Copy out the entries exactly. Print them in full.

_ _ _

Lemma wp_remove_requested dev G s e Q :
  inv O dev G s -> (∀ s', inv O dev G s' -> w_destination_entries (s_w s') = w_destination_entries (s_w s) -> Q tt s') -> wp (_dhd_wlfc_remove_requested_entry e) s Q.
Proof.
  clear Hother Hhdr.
  intros H HQ. destruct (inv_requested _ _ _ H) as (l & post & E1 & E2 & E3 & Hn & Hl). unfold _dhd_wlfc_remove_requested_entry.
  do 4 wstep. rewrite E1, E2, Nat2Z.id. destruct (find_requested_spec e post l []) as (k & Ek & Hk). cbn [length app Nat.add] in Ek. apply wp_bind.
  eapply wp_lift; [exact Ek|]. destruct Hk as [[Hk He]|[-> _]]; [|rewrite bool_decide_false by lia; apply wp_ret; by apply HQ].
  rewrite bool_decide_true by lia. destruct l as [|z l _] using rev_ind; [cbn in Hk; lia|]. rewrite length_app in *. cbn [length] in *.
  replace (Z.of_nat (length l + 1) - 1) with (Z.of_nat (length l)) by lia.
  set (l' := if decide (k = length l) then l else <[k := z]> l). set (r := w_requested_entry (s_w s)) in *.
  assert (∀ r', r' = (Some <$> l') ++ Some z :: post -> ∀ s1, s1 = set_w (set_w_requested_entry_count (Z.of_nat (length l)) (s_w s)) s ->
    wp (r ← lift (put_ r' (Z.of_nat (length l)) None); modw (set_w_requested_entry r)) s1 Q) as Hend.
  { intros r' -> s1 ->. assert (length l' = length l) as Hll by (subst l'; case_decide; by rewrite ?length_insert). apply wp_bind.
    eapply wp_lift; [eapply (put_Some _ _ (Some z))|].
    { apply at_Some. split; [lia|]. rewrite Nat2Z.id, lookup_app_r by (rewrite length_fmap; lia). by rewrite length_fmap, Hll, Nat.sub_diag. }
    rewrite Nat2Z.id. wstep. apply HQ; [|done]. refine (inv_set_requested _ _ s (<[length l := None]> ((Some <$> l') ++ Some z :: post)) _ l' H _). exists (None :: post).
    split; [rewrite insert_app_r_alt by (rewrite length_fmap; lia); by rewrite length_fmap, Hll, Nat.sub_diag|]. split; [by rewrite Hll|]. rewrite length_insert.
    split; [rewrite E1 in E3; rewrite length_app, length_fmap, ?length_app in *; cbn in *; rewrite Hll; lia|].
    apply NoDup_app in Hn as (Hn1 & Hn2 & _). subst l'. case_decide as Ek'.
    - split; [done|]. intros x Hx. apply Hl. set_solver.
    - assert (z ∉ l) as Hz by (intros Hz; apply (Hn2 z Hz); set_solver). split.
      + apply NoDup_alt. intros i j x Hi Hj. rewrite NoDup_alt in Hn1.
        apply list_lookup_insert_Some in Hi as [(-> & -> & _)|[Hi1 Hi2]]; apply list_lookup_insert_Some in Hj as [(-> & Hj & _)|[Hj1 Hj2]]; try done.
        * by apply list_elem_of_lookup_2 in Hj2.
        * subst x. by apply list_elem_of_lookup_2 in Hi2.
        * by eapply Hn1.
      + intros x [i Hx]%list_elem_of_lookup. apply Hl. apply list_lookup_insert_Some in Hx as [(_ & -> & _)|[_ Hx]]; [set_solver|].
        apply elem_of_app. left. by eapply list_elem_of_lookup_2. }
  assert ((Some <$> l ++ [z]) ++ post = (Some <$> l) ++ Some z :: post) as Er by (by rewrite fmap_app, <-app_assoc).
  wstep. wstep. apply wp_bind. unfold l' in Hend. case_decide as Ek'.
  - rewrite bool_decide_false by lia. apply wp_ret. by apply Hend.
  - rewrite bool_decide_true by lia. apply wp_bind. eapply wp_lift.
    { apply at_Some. split; [lia|]. rewrite Er, Nat2Z.id, lookup_app_r by (rewrite length_fmap; lia). by rewrite length_fmap, Nat.sub_diag. }
    assert (k < length l)%nat as Hkl by lia. destruct (lookup_lt_is_Some_2 _ _ Hkl) as [y Hy]. eapply wp_lift; [eapply (put_Some _ _ (Some y))|].
    { apply at_Some. split; [lia|]. rewrite Er, Nat2Z.id, lookup_app_l by (rewrite length_fmap; lia). by rewrite list_lookup_fmap, Hy. }
    rewrite Er, Nat2Z.id. apply Hend; [|done]. rewrite insert_app_l by (rewrite length_fmap; lia). by rewrite list_fmap_insert.
Qed.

_ _ _

Result below »
Lemma wp_remove_requested dev G s e Q :
  inv O dev G s -> (∀ s', inv O dev G s' -> w_destination_entries (s_w s') = w_destination_entries (s_w s) -> Q tt s') -> wp (_dhd_wlfc_remove_requested_entry e) s Q.
Proof.
  clear Hother Hhdr.
  intros H HQ. destruct (inv_requested _ _ _ H) as (l & post & E1 & E2 & E3 & Hn & Hl). unfold _dhd_wlfc_remove_requested_entry.
  do 4 wstep. rewrite E1, E2, Nat2Z.id. destruct (find_requested_spec e post l []) as (k & Ek & Hk). cbn [length app Nat.add] in Ek. apply wp_bind.
  eapply wp_lift; [exact Ek|]. destruct Hk as [[Hk He]|[-> _]]; [|rewrite bool_decide_false by lia; apply wp_ret; by apply HQ].
  rewrite bool_decide_true by lia. destruct l as [|z l _] using rev_ind; [cbn in Hk; lia|]. rewrite length_app in *. cbn [length] in *.
  replace (Z.of_nat (length l + 1) - 1) with (Z.of_nat (length l)) by lia.
  set (l' := if decide (k = length l) then l else <[k := z]> l). set (r := w_requested_entry (s_w s)) in *.
  assert (∀ r', r' = (Some <$> l') ++ Some z :: post -> ∀ s1, s1 = set_w (set_w_requested_entry_count (Z.of_nat (length l)) (s_w s)) s ->
    wp (r ← lift (put_ r' (Z.of_nat (length l)) None); modw (set_w_requested_entry r)) s1 Q) as Hend.
  { intros r' -> s1 ->. assert (length l' = length l) as Hll by (subst l'; case_decide; by rewrite ?length_insert). apply wp_bind.
    eapply wp_lift; [eapply (put_Some _ _ (Some z))|].
    { apply at_Some. split; [lia|]. rewrite Nat2Z.id, lookup_app_r by (rewrite length_fmap; lia). by rewrite length_fmap, Hll, Nat.sub_diag. }
    rewrite Nat2Z.id. wstep. apply HQ; [|done]. refine (inv_set_requested _ _ s (<[length l := None]> ((Some <$> l') ++ Some z :: post)) _ l' H _). exists (None :: post).
    split; [rewrite insert_app_r_alt by (rewrite length_fmap; lia); by rewrite length_fmap, Hll, Nat.sub_diag|]. split; [by rewrite Hll|]. rewrite length_insert.
    split; [rewrite E1 in E3; rewrite length_app, length_fmap, ?length_app in *; cbn in *; rewrite Hll; lia|].
    apply NoDup_app in Hn as (Hn1 & Hn2 & _). subst l'. case_decide as Ek'.
    - split; [done|]. intros x Hx. apply Hl. set_solver.
    - assert (z ∉ l) as Hz by (intros Hz; apply (Hn2 z Hz); set_solver). split.
      + apply NoDup_alt. intros i j x Hi Hj. rewrite NoDup_alt in Hn1.
        apply list_lookup_insert_Some in Hi as [(-> & -> & _)|[Hi1 Hi2]]; apply list_lookup_insert_Some in Hj as [(-> & Hj & _)|[Hj1 Hj2]]; try done.
        * by apply list_elem_of_lookup_2 in Hj2.
        * subst x. by apply list_elem_of_lookup_2 in Hi2.
        * by eapply Hn1.
      + intros x [i Hx]%list_elem_of_lookup. apply Hl. apply list_lookup_insert_Some in Hx as [(_ & -> & _)|[_ Hx]]; [set_solver|].
        apply elem_of_app. left. by eapply list_elem_of_lookup_2. }
  assert ((Some <$> l ++ [z]) ++ post = (Some <$> l) ++ Some z :: post) as Er by (by rewrite fmap_app, <-app_assoc).
  wstep. wstep. apply wp_bind. unfold l' in Hend. case_decide as Ek'.
  - rewrite bool_decide_false by lia. apply wp_ret. by apply Hend.
  - rewrite bool_decide_true by lia. apply wp_bind. eapply wp_lift.
    { apply at_Some. split; [lia|]. rewrite Er, Nat2Z.id, lookup_app_r by (rewrite length_fmap; lia). by rewrite length_fmap, Nat.sub_diag. }
    assert (k < length l)%nat as Hkl by lia. destruct (lookup_lt_is_Some_2 _ _ Hkl) as [y Hy]. eapply wp_lift; [eapply (put_Some _ _ (Some y))|].
    { apply at_Some. split; [lia|]. rewrite Er, Nat2Z.id, lookup_app_l by (rewrite length_fmap; lia). by rewrite list_lookup_fmap, Hy. }
    rewrite Er, Nat2Z.id. apply Hend; [|done]. rewrite insert_app_l by (rewrite length_fmap; lia). by rewrite list_fmap_insert.
Qed.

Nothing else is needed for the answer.